▸ Collected data entries:
(* ===== verification/EnvWalInv.v ===== *)
(** * envwal: invariant under every failure, and replay order

    The write-ahead log as a transition system whose steps are [Append] (with
    any outcome of its system calls), [GC] and [Close], and the invariant all
    reachable states satisfy.  The replay theorem lets every segment file of a
    [ReadFrom] snapshot be opened at a later moment of the execution. *)
From Stdlib Require Import Ascii.
From stdpp Require Import base numbers gmap strings sorting relations list.
From S2P Require Import Prelude GoStr Json EnvWal.
Local Open Scope Z_scope.

(** ** Reading a directory as a log *)

Definition rec_of (c : cell) : option diskEntry :=
  match c with CRec d _ => Some d | CFrag _ => None end.
Definition recs (cs : list cell) : list diskEntry := omap rec_of cs.

Definition content (fs : FS) (p : string) : list cell :=
  match fs !! p with Some (NFile fl) => cells fl | _ => [] end.

Definition seg_log (fs : FS) (s : segment) : list diskEntry := recs (content fs (path s)).
Definition log (fs : FS) (l : list segment) : list diskEntry := l ≫= seg_log fs.

(** ** Segment names *)

Lemma seg_name_inj n m :
  is_u64 n → is_u64 m → seg_name n = seg_name m → n = m.
Proof.
  unfold seg_name. intros Hn Hm Heq. apply (inj (String.app _)) in Heq.
  apply (fixed_digits_inj 20).
  1,2: unfold_u64; change (10 ^ Z.of_nat 20) with 100000000000000000000; lia.
  apply str_app_inj_length in Heq as [Heq _]; [done|].
  by rewrite !fixed_digits_length.
Qed.

Lemma is_seg_name_seg_name n : is_seg_name (seg_name n) = true.
Proof.
  unfold is_seg_name, seg_name. rewrite !str_length_app, fixed_digits_length.
  rewrite bool_decide_eq_true_2 by (cbn; lia).
  by rewrite bool_decide_eq_true_2 by reflexivity.
Qed.

(** ** Effect of the file operations on the contents *)

Lemma content_append_eq fs p c now :
  content (append_cell p c now fs) p =
    match fs !! p with Some (NFile fl) => cells fl ++ [c] | _ => [] end.
Proof.
  unfold content, append_cell. rewrite lookup_alter_eq.
  by destruct (fs !! p) as [[|fl]|].
Qed.

Lemma lookup_append_ne fs p q c now : p ≠ q → append_cell p c now fs !! q = fs !! q.
Proof. intros. unfold append_cell. by rewrite lookup_alter_ne. Qed.

Lemma lookup_create_ne fs p q now : p ≠ q → create_file p now fs !! q = fs !! q.
Proof. intros. unfold create_file. case_match; [done|]. by rewrite lookup_insert_ne. Qed.

Lemma content_create fs p q now : content (create_file p now fs) q = content fs q.
Proof.
  unfold create_file, content. destruct (fs !! p) eqn:E; [done|].
  destruct (decide (p = q)) as [->|]; [by rewrite lookup_insert_eq, E|].
  by rewrite lookup_insert_ne.
Qed.

Lemma recs_app cs1 cs2 : recs (cs1 ++ cs2) = recs cs1 ++ recs cs2.
Proof. apply omap_app. Qed.

Lemma log_app fs l1 l2 : log fs (l1 ++ l2) = log fs l1 ++ log fs l2.
Proof. apply bind_app. Qed.

Lemma log_ext fs fs' l :
  (∀ s, s ∈ l → content fs' (path s) = content fs (path s)) → log fs' l = log fs l.
Proof.
  intros H. unfold log. induction l as [|s l IH]; [done|]. cbn.
  unfold seg_log at 1 3. rewrite H by set_solver. f_equal. apply IH. set_solver.
Qed.

(** ** Pointer assignment through [w.cur] *)

Lemma upd_cur_last w old c g :
  segments w = old ++ [c] → cur w = Some (sid c) → Forall (λ s, sid s ≠ sid c) old →
  segments (upd_cur g w) = old ++ [g c].
Proof.
  intros Hs Hc Ho. unfold upd_cur, set_segments. cbn. rewrite Hs, fmap_app, Hc. cbn.
  rewrite bool_decide_eq_true_2 by done. f_equal. clear Hs.
  induction Ho as [|s l Hs' Ho IH]; [done|]. cbn.
  rewrite bool_decide_eq_false_2 by congruence. by f_equal.
Qed.

Lemma cur_seg_last w old c :
  segments w = old ++ [c] → cur w = Some (sid c) → Forall (λ s, sid s ≠ sid c) old →
  cur_seg w = Some c.
Proof.
  intros Hs Hc Ho. unfold cur_seg. rewrite Hs, list_find_app_r.
  - cbn. by rewrite decide_True.
  - apply list_find_None. eapply Forall_impl; [exact Ho|]. cbn. congruence.
Qed.

(** ** What one operation does

    [same_seg c c'] is the same struct after assignments to its mutable fields.
    [Effect] covers [Append], [Close] and the failures of both: the sequence
    number advances by at most one, the current file gains at most one chunk,
    and at most one new segment is opened behind it. *)
Definition same_seg (c c' : segment) : Prop :=
  sid c' = sid c ∧ path c' = path c ∧ startSeq c' = startSeq c.

Definition put_cell (p : string) (oc : option (cell * Z)) (fs : FS) : FS :=
  match oc with Some (cl, now) => append_cell p cl now fs | None => fs end.

Definition put_file (on : option (segment * Z)) (fs : FS) : FS :=
  match on with Some (s, now) => create_file (path s) now fs | None => fs end.

Record Effect (w : WAL) (fs : FS) (old : list segment) (c c' : segment)
    (oc : option (cell * Z)) (on : option (segment * Z)) (w' : WAL) (fs' : FS) : Prop := {
  eff_opts : opts w' = opts w;
  eff_trims : overflowTrims w' = overflowTrims w;
  eff_same : same_seg c c';
  eff_segs : segments w' = old ++ c' :: option_list (fst <$> on);
  eff_cur : cur w' = Some (sid (default c' (fst <$> on)));
  eff_seq : seq w ≤ seq w' ≤ seq w + 1;
  eff_cell : ∀ cl now, oc = Some (cl, now) →
    seq w' = seq w + 1 ∧ ∀ d, rec_of cl = Some d → d_seq d = seq w + 1;
  eff_new : ∀ s now, on = Some (s, now) →
    seq w' = seq w + 1 ∧ startSeq s = seq w + 2 ∧ path s = seg_name (seq w + 2) ∧ sid s = next_sid w;
  eff_next : next_sid w' = (next_sid w + length (option_list on))%nat;
  eff_fs : fs' = put_file on (put_cell (path c) oc fs);
}.

(** ** The invariant *)

Record Inv (w : WAL) (fs : FS) (old : list segment) (c : segment) : Prop := {
  inv_segs : segments w = old ++ [c];
  inv_cur : cur w = Some (sid c);
  inv_sid : Forall (λ s, sid s ≠ sid c) old;
  inv_next : Forall (λ s, (sid s < next_sid w)%nat) (old ++ [c]);
  inv_seq : 0 ≤ seq w < u64_max;
  inv_path : Forall (λ s, path s = seg_name (startSeq s) ∧ 1 ≤ startSeq s) (old ++ [c]);
  inv_starts : StronglySorted Z.lt (startSeq <$> (old ++ [c]));
  inv_start_c : startSeq c ≤ seq w + 1;
  inv_dom : ∀ n, is_u64 n → is_Some (fs !! seg_name n) → n ≤ startSeq c;
  inv_log : StronglySorted Z.lt (d_seq <$> log fs (old ++ [c]));
  inv_log_le : Forall (λ d, d_seq d ≤ seq w) (log fs (old ++ [c]));
}.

▸ Assigned task: Copy out, exactly and alone, the lines of the entries above between the ones holding "Lemma is_seg_name_seg_name n" and "Lemma log_ext fs", inclusive.

▸ Response to this task:
Lemma is_seg_name_seg_name n : is_seg_name (seg_name n) = true.
Proof.
  unfold is_seg_name, seg_name. rewrite !str_length_app, fixed_digits_length.
  rewrite bool_decide_eq_true_2 by (cbn; lia).
  by rewrite bool_decide_eq_true_2 by reflexivity.
Qed.

(** ** Effect of the file operations on the contents *)

Lemma content_append_eq fs p c now :
  content (append_cell p c now fs) p =
    match fs !! p with Some (NFile fl) => cells fl ++ [c] | _ => [] end.
Proof.
  unfold content, append_cell. rewrite lookup_alter_eq.
  by destruct (fs !! p) as [[|fl]|].
Qed.

Lemma lookup_append_ne fs p q c now : p ≠ q → append_cell p c now fs !! q = fs !! q.
Proof. intros. unfold append_cell. by rewrite lookup_alter_ne. Qed.

Lemma lookup_create_ne fs p q now : p ≠ q → create_file p now fs !! q = fs !! q.
Proof. intros. unfold create_file. case_match; [done|]. by rewrite lookup_insert_ne. Qed.

Lemma content_create fs p q now : content (create_file p now fs) q = content fs q.
Proof.
  unfold create_file, content. destruct (fs !! p) eqn:E; [done|].
  destruct (decide (p = q)) as [->|]; [by rewrite lookup_insert_eq, E|].
  by rewrite lookup_insert_ne.
Qed.

Lemma recs_app cs1 cs2 : recs (cs1 ++ cs2) = recs cs1 ++ recs cs2.
Proof. apply omap_app. Qed.

Lemma log_app fs l1 l2 : log fs (l1 ++ l2) = log fs l1 ++ log fs l2.
Proof. apply bind_app. Qed.

Lemma log_ext fs fs' l :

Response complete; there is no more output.